Can Some Women Have 'Orgasmic Births'?

Despite childbirth being thought of as an extremely painful and difficult process, a new study conducted by psychologist Thierry Postel of Blainville-sur-Mer, France, suggests the "orgasmic birth" is not just anecodte FOX News reports.

The new study is among the first to try and apply hard science to mostly anectodal evidence of "orgasmic births." Postel asked 956 French midwives to complete an online survey about orgasmic birth, and received 109 completed responses from midwives who had combined assisted in 206,000 births throughout their careers.

Childbirth educator Debra Pascali-Bonaro featured anecdotal reports of "orgasmic birth" in her 2009 documentary, "Orgasmic Birth: The Best-Kept Secret." She told FOX News' LiveScience that many people are skeptical of the concept of experiencing pleasure during birth, as some see the idea of sexual feelings in the moment as unnaceptable.

"People see 'birth' and 'orgasmic' together on paper, and it pushes all their buttons on sexuality," Pascali-Bonaro said to LiveScience. She added that many women in the U.S. give birth in settings where are not able to move about freely due to fetal monitoring devices, or with little labor support and disallowed from drinking water before a C-section surgery is performed. She said all of these experiences make a pleasurable birth experience far less likely and imaginable for women who have had babies.

Postel wrote that he chose to focus on the midwives as opposed to doctors as nurses because many midwives witness birth firsthand and are "reliable observers."

He wrote that the results "established the fact that obstetrical pleasure exists," as the midwives reported 668 cases in which mothers told them that they'd experienced orgasmic sensations during birth. In another 868 cases, midwives reported seeing mothers demonstrate signs of pleasure during childbirth.

Pascali-Bonaro said the new survey likely underestimates the number of women who have experienced pleasure during birth, as it primarily asks midwives to provide the information as opposed to the mothers themselves. In a screening of her new film, she said an obstetrician in the audience stood up to say "he'd never witnessed anything remotely orgasmic in his years of delivering babies."

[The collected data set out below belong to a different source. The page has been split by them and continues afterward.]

(** * yj: the YAML node tree to JSON value converter (package [yaml])

    A shallow embedding of [yaml/decoder.go] and [yaml/json.go].

    - goyaml nodes live in a heap (a list of [Node] records); a [*goyaml.Node]
      is an address into it and [nil] is address 0, so node identity is
      address identity and alias cycles are ordinary cycles of the heap.
    - Go's [interface{}] is the inductive type [any].
    - [float64] is IEEE 754 binary64 as specified by [SpecFloat]
      (53 bits of precision, [emax = 1024], round to nearest even).
    - Go's [int] is a 64-bit two's complement integer: a [Z] wrapped by
      [wrap64] after each arithmetic operation.
    - A method of [*Decoder] is a function from the Decoder to an [outcome]:
      a normal return, a panic (both carry the Decoder as the method left it)
      or, for the recursive walk, exhaustion of the recursion fuel. *)

From Stdlib Require Import ZArith Floats String Ascii List Lia DecimalString.
From stdpp Require Import gmap strings list.

(** ** Machine numbers *)

Definition wrap64 (z : Z) : Z := ((z + 2 ^ 63) mod 2 ^ 64 - 2 ^ 63)%Z.

Definition in_int64 (z : Z) : Prop := (- 2 ^ 63 <= z < 2 ^ 63)%Z.

Definition float64 := spec_float.

Module f64.
Definition prec : Z := 53.
Definition emax : Z := 1024.
Definition div : float64 -> float64 -> float64 := SFdiv prec emax.
Definition mul : float64 -> float64 -> float64 := SFmul prec emax.
Definition sub : float64 -> float64 -> float64 := SFsub prec emax.
Definition opp : float64 -> float64 := SFopp.
Definition ltb : float64 -> float64 -> bool := SFltb.
(** [float64(i)] for an [int] *)
Definition of_int (i : Z) : float64 := binary_normalize prec emax i 0 false.
End f64.

(** The float64 constants of the source, as the compiler rounds them. *)
#[local] Set Warnings "-inexact-float".
Definition c0_99 : float64 := Eval cbv in Prim2SF 0.99%float.
Definition c0_89 : float64 := Eval cbv in Prim2SF 0.89%float.
Definition c0_10 : float64 := Eval cbv in Prim2SF 0.10%float.

Module math.
Definition MaxFloat64 : float64 := SFmax_float f64.prec f64.emax.
Definition IsNaN (f : float64) : bool :=
  match f with S754_nan => true | _ => false end.
(** [IsInf(f, sign)]: [f] is an infinity of the sign of [sign], of either
    sign when [sign] is 0. *)
Definition IsInf (f : float64) (sign : Z) : bool :=
  match f with
  | S754_infinity neg =>
      ((0 <=? sign)%Z && negb neg) || ((sign <=? 0)%Z && neg)
  | _ => false
  end.
End math.

(** ** Values: Go's [interface{}] *)

Inductive reflectKind :=
  | RInvalid | RBool | RInt | RInt64 | RUint64 | RFloat32 | RFloat64
  | RString | RArray | RMap | RSlice | RPtr | RStruct.

#[local] Set Warnings "-register-all".
Inductive any :=
  | VNil                                   (* the nil interface *)
  | VBool (b : bool)
  | VInt (i : Z)
  | VFloat64 (f : float64)
  | VString (s : string)
  | VPtrFloat64 (p : option float64)       (* a *float64; None is the typed nil pointer *)
  | VSlice (l : list any)                  (* []interface{} *)
  | VMapSlice (m : list (string * any))    (* order.MapSlice *)
  | VOther (type : string) (k : reflectKind) (str : option string).
    (* a value of any other dynamic type, with its reflect.Kind and, when the
       type is a fmt.Stringer (time.Time, say), the result of String() *)

(** ** Errors *)

Inductive error :=
  | InvalidDocument                        (* "invalid document" *)
  | AnchorContainsItself (anchor : string) (* "anchor '%s' value contains itself" *)
  | ErrNotMaps          (* "map merge requires map or sequence of maps as the value" *)
  | ExcessiveAliasing                      (* "document contains excessive aliasing" *)
  | ScalarDecodeError (cause : string)     (* "scalar decode error: %s" *)
  | UnknownKind (k : Z)                    (* "cannot decode node with unknown kind %d" *)
  | UnexpectedType (v : any)               (* "unexpected type: %#v" *)
  | External (msg : string)                (* an error made by a collaborator *)
  | RuntimeError (msg : string).           (* a Go run-time panic *)

Definition nilDereference : error :=
  RuntimeError "invalid memory address or nil pointer dereference".
Definition indexOutOfRange : error := RuntimeError "index out of range".

(** ** Package [order] *)

Module order.

Definition MapItem : Type := string * any.
Definition MapSlice : Type := list MapItem.

Definition has (key : string) (m : MapSlice) : bool :=
  existsb (fun item => String.eqb (fst item) key) m.

(** Modelled from the spec: [order.MapSlice.Merge], whose source file
    (package [order]) is not part of the sources at hand. Section 4.3:
    existing keys win, a merge-supplied key is added only if it is not
    already present, the prior insertion order of the accumulator is
    preserved and new keys are appended in the order in which the merge
    source introduces them. *)
Fixpoint Merge (m other : MapSlice) : MapSlice :=
  match other with
  | [] => m
  | item :: rest =>
      if has (fst item) m then Merge m rest else Merge (m ++ [item]) rest
  end.

End order.

(** ** goyaml nodes *)

Definition ptr := nat.
Definition nil : ptr := 0.

Definition DocumentNode : Z := 1.
Definition SequenceNode : Z := 2.
Definition MappingNode : Z := 4.
Definition ScalarNode : Z := 8.
Definition AliasNode : Z := 16.

Record Node := mkNode {
  Kind : Z;
  Style : Z;
  Tag : string;
  Value : string;
  Anchor : string;
  Alias : ptr;
  Content : list ptr;
  HeadComment : string;
  LineComment : string;
  FootComment : string;
  Line : Z;
  Column : Z
}.

(** The heap of nodes: address [S a] designates cell [a]; [nil] and every
    address beyond the heap designate no node. *)
Definition load (h : list Node) (p : ptr) : option Node :=
  match p with
  | O => None
  | S a => h !! a
  end.

(** [goyaml.Node.IsZero] *)
Definition IsZero (n : Node) : bool :=
  (Kind n =? 0)%Z && (Style n =? 0)%Z && String.eqb (Tag n) ""
  && String.eqb (Value n) "" && String.eqb (Anchor n) ""
  && Nat.eqb (Alias n) nil
  && match Content n with [] => true | _ => false end
  && String.eqb (HeadComment n) "" && String.eqb (LineComment n) ""
  && String.eqb (FootComment n) "" && (Line n =? 0)%Z && (Column n =? 0)%Z.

"Three rows behind him a woman jumped up and said, 'Doctor, I gave birth with you three years ago, and I had a very orgasmic birth, with an orgasm, but what makes you think I would tell you?'" Pascali-Bonaro said.

Despite widespread skepticism, research suggests orgasmic birth boils down to simple anatomy, stimulating the birth canal, the vagina and the clitoris and uterine contractions, Barry Komisaruk, a professor of psychology at Rutgers University in New Jersey who studies orgasm, said to LiveScience.

"A lot of women say during sexual orgasms uterine contractions feel pleasurable," Komisaruk said. "There are so many factors that could make the difference between a pleasurable response and a terribly stressful, aversive experience that you can't generalize it. There's no reason to try to generalize. Different people have different pain thresholds. Different people have different attitudes. If a woman has a fear of sexuality, if she starts having a pleasurable sensation she may feel this is completely inappropriate psychologically, and that itself could be an aversive effect."

"It's such a culture where some women actually feel shamed that they have pleasure, because the expectation is pain," Pascali-Bonaro said. "We have to change that."

The new survey is available online in the journal Sexologie.